Secondo i dati forniti dalla Regione l’inattività al lavoro (tra 15 e 24 anni) nel 2021 toccava il 23,2% in Emilia-Romagna. Miglioramento nel 2022 con un 17,3%. Nel 2023 si segnala un 17%, mentre nel 2024 un 12,3%.
Chiudere definitivamente i libri di scuola e interrompere una volta per tutte gli studi (senza nemmeno prendere il diploma di scuola superiore) è un salto nel buio che incide pesantemente sul dato della disoccupazione, o meglio, della ‘inattività giovanile’. Il paracadute della regione Emilia-Romagna alla dispersione scolastica sembra però funzionare, visto che, secondo i dati forniti dalla Regione (fonte Istat rilevazione sulle forze lavoro) la disoccupazione giovanile è in calo. I dati presi in esame riguardano la fascia di età tra i 15 e i 24 anni. In Emilia-Romagna nel 2021 la disoccupazione giovanile era pari al 23,2%, nel 2022 il dato è in netto miglioramento con un 17,3%, nel 2023 la disoccupazione tocca il 17% e nel 2024 (pensate un po’) la disoccupazione giovanile è pari al 12,3%. Più rosea la situazione in provincia.
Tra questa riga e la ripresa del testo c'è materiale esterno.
(** * The React counter of [src/index.js]

    A shallow embedding of the two components of [src/index.js] ([App] and
    [DumbComponent]), of the two mount statements at the end of the script,
    and of the part of the React contract they run against: the [useState]
    cell, the update queue behind [setCount], the click dispatch and the
    re-render that follows it, [document.querySelector] and
    [ReactDOM.render]. *)

From Stdlib Require Import ZArith Lia Ascii Floats.
From stdpp Require Import base option list strings gmap fin_maps.

Local Open Scope Z_scope.
Set Warnings "-register-all".

(** ** JavaScript numbers

    [count] is a JavaScript number, an IEEE-754 binary64 value.  It starts
    at the literal [0] and is only ever replaced by [count + 1], [count * 5]
    or [0], so the values it can hold are integers and, once the
    multiplication overflows, [Infinity].  A number is therefore modelled by
    the integer it denotes, by a signed infinity or by [NaN], and an
    arithmetic operation rounds its exact result to the nearest binary64
    value, ties to the even significand, as the language prescribes.  The
    sign of a zero is not tracked: no count is negative. *)
Module Number.

Inductive number : Set :=
| Num (z : Z)
| Infinity
| NegInfinity
| NaN.

#[global] Instance number_eq_dec : EqDecision number.
Proof. solve_decision. Defined.

(** A binary64 significand holds 53 bits. *)
Definition precision : Z := 53.

(** [2 ^ 1024] is the first magnitude that no longer fits: everything that
    rounds up to it becomes an infinity. *)
Definition overflow_threshold : Z := 2 ^ 1024.

(** Nearest integer multiple of [2 ^ e] to a magnitude [m >= 0], as a
    multiple count: the bits of [m] from position [e] up, plus one when the
    [e] bits below are more than half of [2 ^ e]; a tie goes to the even
    count. *)
Definition round_shift (m e : Z) : Z :=
  let q := Z.shiftr m e in
  let r := Z.land m (Z.ones e) in
  let half := Z.shiftl 1 (e - 1) in
  if r <? half then q
  else if half <? r then q + 1
  else if Z.even q then q else q + 1.

(** Rounding of a magnitude to 53 significant bits. *)
Definition round_magnitude (m : Z) : Z :=
  if m <? 2 ^ precision then m
  else
    let e := Z.log2 m - (precision - 1) in
    Z.shiftl (round_shift m e) e.

(** The binary64 value nearest to the integer [z]. *)
Definition round_to_double (z : Z) : number :=
  let m := round_magnitude (Z.abs z) in
  if overflow_threshold <=? m
  then (if z <? 0 then NegInfinity else Infinity)
  else Num (Z.sgn z * m).

(** [a + b]. *)
Definition add (a b : number) : number :=
  match a, b with
  | NaN, _ | _, NaN => NaN
  | Num x, Num y => round_to_double (x + y)
  | Infinity, NegInfinity | NegInfinity, Infinity => NaN
  | Infinity, _ | _, Infinity => Infinity
  | NegInfinity, _ | _, NegInfinity => NegInfinity
  end.

(** [a * b]. *)
Definition mul (a b : number) : number :=
  match a, b with
  | NaN, _ | _, NaN => NaN
  | Num x, Num y => round_to_double (x * y)
  | Num x, Infinity | Infinity, Num x =>
      if x =? 0 then NaN else if x <? 0 then NegInfinity else Infinity
  | Num x, NegInfinity | NegInfinity, Num x =>
      if x =? 0 then NaN else if x <? 0 then Infinity else NegInfinity
  | Infinity, Infinity | NegInfinity, NegInfinity => Infinity
  | Infinity, NegInfinity | NegInfinity, Infinity => NegInfinity
  end.

(** The integers every one of which is a binary64 value of its own:
    magnitudes up to [2 ^ 53]. *)
Definition exact (z : Z) : Prop := Z.abs z <= 2 ^ precision.

(** The counts: the natural numbers and [Infinity]. *)
Definition is_count (v : number) : Prop :=
  match v with
  | Num z => 0 <= z
  | Infinity => True
  | _ => False
  end.

End Number.
Export Number.

(** ** Effects: a state that is threaded, and exceptions

    A piece of JavaScript runs against some mutable state [S] (the update
    queue of a hook while a handler runs, the hook cell while a component
    renders, the host document while the script runs) and either completes
    with a value or throws; the state reached is kept in both cases. *)
Inductive completion (A : Type) : Type :=
| Normal (a : A)
| Throw (message : string).
Arguments Normal {A} a.
Arguments Throw {A} message.

Definition js (S A : Type) : Type := S → completion A * S.

#[global] Instance js_ret {S} : MRet (js S) :=
  λ A (a : A) s, (Normal a, s).

#[global] Instance js_bind {S} : MBind (js S) :=
  λ A B (k : A → js S B) (m : js S A) s,
    match m s with
    | (Normal a, s') => k a s'
    | (Throw msg, s') => (Throw msg, s')
    end.

#[global] Instance js_throw {S} : MThrow string (js S) :=
  λ A (msg : string) s, (Throw msg, s).

(** State reached by a computation, and how it completed. *)
Definition exec {S A} (m : js S A) (s : S) : S := snd (m s).
Definition outcome {S A} (m : js S A) (s : S) : completion A := fst (m s).
(** Modelled from the spec: "retrieving relevant stored context before
    generating a response", read on the calls of a conversation.  Every
    call to the language model belongs to a turn and comes directly after
    that turn's search: the search was made for the turn's query over the
    turn's store, the context given to the model is the scoped answer of
    that very search, and the turn's reply carries what the model
    answered. *)
Definition retrieval_precedes_generation
    (serve : forall R : Type, Call R -> R)
    (turns : list (string * list MemoryItem))
    (replies : list Chat.Data) (log : list Entry) : Prop :=
  forall (j : nat) (q : string) (ctx : list MemoryItem) (answer : string),
    log !! j = Some (GenerateCall q ctx answer) ->
    exists (n : nat) (store hits : list MemoryItem),
      j = S (2 * n)
      /\ turns !! n = Some (q, store)
      /\ log !! (2 * n) = Some (SearchCall (embed q) store hits)
      /\ hits = serve _ (Search (embed q) store)
      /\ ctx = scope q hits
      /\ answer = serve _ (Generate q ctx)
      /\ Chat.response <$> replies !! n = Some answer.

(** Modelled from the spec: every turn reaches the language model. *)
Definition every_turn_generates
    (turns : list (string * list MemoryItem)) (log : list Entry) : Prop :=
  forall (n : nat) (q : string) (store : list MemoryItem),
    turns !! n = Some (q, store) ->
    exists (ctx : list MemoryItem) (answer : string),
      log !! S (2 * n) = Some (GenerateCall q ctx answer).

End Pipeline.
(** *** Further properties of [validateExpression] *)

(** X1: a run of [validateExpression] leaves the flag and the ignore
    pattern of the walker as they are, keeps the failures recorded
    before, and every failure it adds is the failure of the parent node
    it was given. *)
Theorem validateExpression_effect
  (w : Walker) (initializer : option Node) (p : Node) :
  isInDescribe _ (validateExpression w initializer p) = isInDescribe _ w /\
  ignoreRegex _ (validateExpression w initializer p) = ignoreRegex _ w /\
  exists extra,
    failures _ (validateExpression w initializer p) = failures _ w ++ extra /\
    Forall (fun f => f = createFailure (getStart p) (getWidth p)
                          (FAILURE_STRING ++ trimTo (getText p) 30)%string)
      extra.
Proof.
  assert (H : Grows p w (validateExpression w initializer p)).
  { destruct initializer as [e|]; [apply validateNode_Grows | apply Grows_refl]. }
  destruct H as [extra [-> HF]]. repeat split.
  exists extra. split; [reflexivity|].
  eapply Forall_impl; [|exact HF]. intros f <-. reflexivity.
Qed.





Lemma fold_fewer_reports {A : Type} (f : Walker -> A -> Walker) (l : list A) :
  (forall a, In a l ->
   forall w1 w2 : Walker,
     ignoreRegex _ w1 = None ->
     exists x1 x2,
       f w1 a = plus w1 x1 /\ f w2 a = plus w2 x2 /\
       List.length x2 <= List.length x1) ->
  forall w1 w2 : Walker,
    ignoreRegex _ w1 = None ->
    exists x1 x2,
      fold_left f l w1 = plus w1 x1 /\ fold_left f l w2 = plus w2 x2 /\
      List.length x2 <= List.length x1.
Proof.
  induction l as [|a l IH]; intros H w1 w2 Hw; simpl.
  - exists [], []. rewrite !plus_nil. repeat split. reflexivity.
  - destruct (H a (or_introl eq_refl) w1 w2 Hw) as [a1 [a2 [E1 [E2 Hl]]]].
    rewrite E1, E2.
    destruct (IH (fun b Hb => H b (or_intror Hb)) (plus w1 a1) (plus w2 a2) Hw)
      as [x1 [x2 [F1 [F2 Hx]]]].
    exists (a1 ++ x1), (a2 ++ x2). rewrite F1, F2, !plus_plus, !length_app.
    repeat split. lia.
Qed.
I dati della provincia di Forlì-Cesena, forniti dall’ufficio della Regione su fonte Istat, raccontano di una disoccupazione giovanile nel 2021 pari al 21,4%, nel 2022 si registra un netto incremento con una disoccupazione dei giovani pari al 12,9%, nel 2023 il dato provinciale si attesta sul 17,9%, mentre per il 2024 abbiamo dati solo parziali pari per ora al 5,4%.
"Il tema della disoccupazione giovanile è un tema del lavoro povero – commenta l’assessora alle politiche giovanili e delle differenze, università e ricerca Giorgia Macrelli –. Le condizioni dei giovani nel mondo lavorativo non sono mai state le migliori, in Italia come a Cesena. Il lavoro povero, quello che spesso è offerto ai giovani, ha poche tutele, ed è spesso sottopagato. È importante tutelare il lavoro in tutte le sue forme. Noi cerchiamo di dare delle prospettive ai giovani per fare in modo che riescano a mettere da parte la grande paura che hanno del futuro".
"Dobbiamo incentivare e aprire il più possibile le possibilità di formazione – continua l’assessora – per costruire un futuro lavorativo assieme ai ragazzi e alle imprese. Non tutti faranno i medici e non tutti faranno i muratori. Abbiamo tanti progetti per i giovani, anche se il rischio di dispersione scolastica è elevato: tanti i ragazzini che entrano dopo a lezione o non vanno per niente a scuola. La formazione è il punto fondamentale su cui insistere perché i giovani possano costruire il loro futuro. È vero che una formazione universitaria porta a essere più appetibile per un datore di lavoro. Ma noi dobbiamo essere bravi a intercettare le vocazioni dei giovani e costruire con loro i percorsi ‘ad hoc’ per ognuno. Dobbiamo proporre alternative fatte su misura, con un percorso che parte da un ascolto, per cercare di intercettare (prima che si disperdano) le vocazioni dei tanti, troppi, adolescenti che non si trovano a proprio agio in un percorso d’istruzione di cinque anni (le scuole superiori)".